Wednesday, January 27, 2010

Take your pills, please

This is Eran Shavelsky, CEO of MedMinder, holding his company's product. I think it is really interesting and wanted to share it with you. It is billed as an "intelligent pillbox system" and is designed to help patients be more likely to take their medications as prescribed. Scott Kirsner at the Boston Globe wrote about this last summer.

Then pillbox has an embedded cellular phone that can send reminders by phone call, text message, or email. It also has lights that blink and sound alerts that beep. You can program it to send reminders in any or all of these formats -- but not just to the patient. The reminders can also go to a trusted family member and/or the provider. These can be easily programmed on the company website. You load up a month's worth of medications, and on you go. Or, if you forget to load up the medicines, you can have an alert about that.

As an example, here's the simulated email it sent me:

This is an alert from MedMinder. You are receiving this alert because you are listed in the system as a patient or caregiver who should be notified of this event. The system reported the following event on 1/27/2010 12:17:45 PM (EST):

Reminder: The patient has not yet removed the Wednesday Noon medication cup.
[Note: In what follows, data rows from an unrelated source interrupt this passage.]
Definition readField (key value : bytes) (r : Reading) : Reading :=
  let keyIs name := bool_decide (key = Text.bytesOf name) in
  if keyIs "publisher"%string then readPublisher value r
  else if keyIs "refused"%string then readRefused value r
  else if keyIs "signer"%string then
    let f := fingerprintFromHex value in
    mkReading (out r) (match f with None => true | Some _ => unreadable r end) f (legacyPinned r) (legacySignedAt r) (legacySignedAtSeen r)
  else if keyIs "signerPinned"%string then
    mkReading (out r) (unreadable r) (legacySigner r) (bool_decide (value = Text.bytesOf "1")) (legacySignedAt r) (legacySignedAtSeen r)
  else if keyIs "anchors"%string then
    onOut (λ a, mkState (present a) (signers a) (u32 (strtoul value)) (issuerCount a) (listsOffered a) (refusedLists a) (acceptedAt a)) r
  else if keyIs "issuers"%string then
    onOut (λ a, mkState (present a) (signers a) (anchorCount a) (u32 (strtoul value)) (listsOffered a) (refusedLists a) (acceptedAt a)) r
  else if keyIs "offered"%string then
    onOut (λ a, mkState (present a) (signers a) (anchorCount a) (issuerCount a) (u32 (strtoul value)) (refusedLists a) (acceptedAt a)) r
  else if keyIs "acceptedAt"%string then
    onOut (λ a, mkState (present a) (signers a) (anchorCount a) (issuerCount a) (listsOffered a) (refusedLists a) (strtoll value)) r
  else if keyIs "signedAt"%string then
    let d := wholeInteger value in
    mkReading (out r) (match d with None => true | Some _ => unreadable r end) (legacySigner r) (legacyPinned r) d true
  else r.
(* ===== verification/AnchorImport.v ===== *)
(** * Importing country signing anchors

    Models [importMasterList] of [src/trust/CscaAnchorImport.cpp]: the lists of a file are
    judged one by one against what the store remembers, signers that are not on record must
    be newer than the publishers they displace, and the union of what is left replaces the
    store. The cryptographic judgements are those of the middleware, an interface here. The
    theorems say whom an import follows, that the dates of a publisher only grow, that
    a refusal leaves the disk alone, and that the order of the lists does not matter. *)
From stdpp Require Import gmap sorting.
From S2P Require Import Prelude Text MasterLists TextFiles Storage AnchorStore.
Local Open Scope Z_scope.

Module AnchorImport.
Import MasterLists TextFiles Storage AnchorStore.

(** ** The trust interface of the middleware *)

Inductive MasterListError := ListNotAMasterList | ListEmpty | ListMalformed | ListBadSignature | ListSignerMismatch.

Record VerifiedMasterList := mkVerified {
  signerSpkiSha256 : SignerFingerprint; signerCertDer : bytes; listAnchors : list bytes; signingTimeEpochSeconds : option Z }.

(** Verification of a list, by any signer it has or by one that is given; whether a
    certificate chains to one of the anchors; the country of a certificate's subject, if it
    parses. *)
Class TrustApi := {
  parseAndVerifyMasterList : bytes → option SignerFingerprint → MasterListError + VerifiedMasterList;
  signerChainsToAnyAnchor : bytes → list bytes → bool;
  subjectCountry : bytes → option bytes }.

(** What the interface documents: a list that is verified against a signer is reported under
    it; fingerprints and dates are values of their types. *)
Class TrustLaws (api : TrustApi) : Prop := {
  pinned_signer l f v : parseAndVerifyMasterList l (Some f) = inr v → signerSpkiSha256 v = f;
  verified_values l p v : parseAndVerifyMasterList l p = inr v →
    fingerprintOk (signerSpkiSha256 v) ∧ ∀ t, signingTimeEpochSeconds v = Some t → int64 t }.

Definition refusalFor (e : MasterListError) : ImportRefusal :=
  match e with
  | ListNotAMasterList => NotAMasterList
  | ListEmpty => Empty
  | ListMalformed => Malformed
  | ListBadSignature => BadSignature
  | ListSignerMismatch => SignerChanged
  end.

Record ListRefusal := mkListRefusal {
  lr_reason : ImportRefusal; lr_signer : option SignerFingerprint; lr_seenSignedAt : option Z; lr_trustedSignedAt : option Z }.

Record Refusal := mkRefusal {
  reason : ImportRefusal; seenSigner : option SignerFingerprint; trustedSigner : option SignerFingerprint;
  seenSignedAt : option Z; trustedSignedAt : option Z; refusedOffered : Z }.

Section Import.
Context {api : TrustApi}.

Definition countIssuers (l : list bytes) : Z :=
  u32 (Z.of_nat (size (list_to_set (map (λ der, default [] (subjectCountry der)) l) : gset bytes))).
Eran and his folks are in the midst of trials with physicians and patients with hypertension and also post-surgical patients who need protracted doses of medication. They are looking for other interested provider groups.

9 comments:

Michael Kirsch, M.D. said...

Cool gadget. It needs to be miniaturized. Looks like a muffin tin!

Anonymous said...

I respectfully disagree, in that lots of patients don't have the physical dexterity to deal with smaller containers.

Bernz said...

I don't represent either of these companies, but I feel I must mention the competition:

http://www.medsignals.com
http://www.informedix.com
http://www.rxvitality.com

And alittle Boston thumbs-up: rxvitality.com is based here.

Jeff Booth said...

Hopefully this will be expanded to chronic disease groups such as heart failure, where medication compliance is a known contributor to high readmx rates... certainly in the insurance companies' best interests to keep the patients from being readmitted... will they cover the cost?

Anonymous said...

I agree. I can see it being worth the cost (which Eran says is about $30 per month) for either the insurance company or for a multi-specialty pratice group that is being reimbursed on a capitated basis.

Anonymous said...

it seems like another unreimbursed 'chore' for the providers. i can only imagine the volume of calls the engineers thought would be nice 'add-on' features but in practice are a nightmare. from the provider side, i say no way.
it seems great for tech savvy family members though. i wonder what happens when changes are made mid stream to the medication regimen. who has the knowledge of which pills to pull out of the pillbox? if someone screws up with the initial placement into the boxes, that will be hard to detect.
it also looks like it is 4x7 meaning the day you have to fill these is going to change significantly over the course of the year.
i wonder what threshold number of pills is for that to make sense?
love the innovative spirit though.

BG said...

I wonder whether this might be useful in group homes for the severely mentally ill. They probably don't have the money, but computerizing those records could be very useful.

REKording said...

As someone who takes 18 pill a day, I am happy to see the large conainers. I would like to see this device combined with a pharmacy service that pre-packages your doses. One of the onerous chores of chronic pill taking is preparing the doses. It sounds easy, but it gets tiresome. Since pharmacists must count the pills anyway, packaging them into personal dose packs is a great value added service that could play well with this device, and might help the standarization of a machine readable package.

Just an idea. Wish I had the energy to pursue it.

Remie J. Smith said...

This is a great technical achievement and I wish them all the success with this. Medication compliance is such a significant problem costing lives and billions in unneeded hospital admissions each year. Just a word of caution, there are so many significant barriers to success. For instance:


• Who in the payers for the device and service?

• How much will the service cost?

• Who is legally able to load (repackage) the medications into the device?

• What happens when medications come from more than one pharmacy source?

• Is the labor required to maintain this solution economically viable?

• Are the containers childproof preventing accidental dosing?



All of these are all tough questions and there are a dozen more equally difficult. Whoever is successful in this area has to address all of these issues.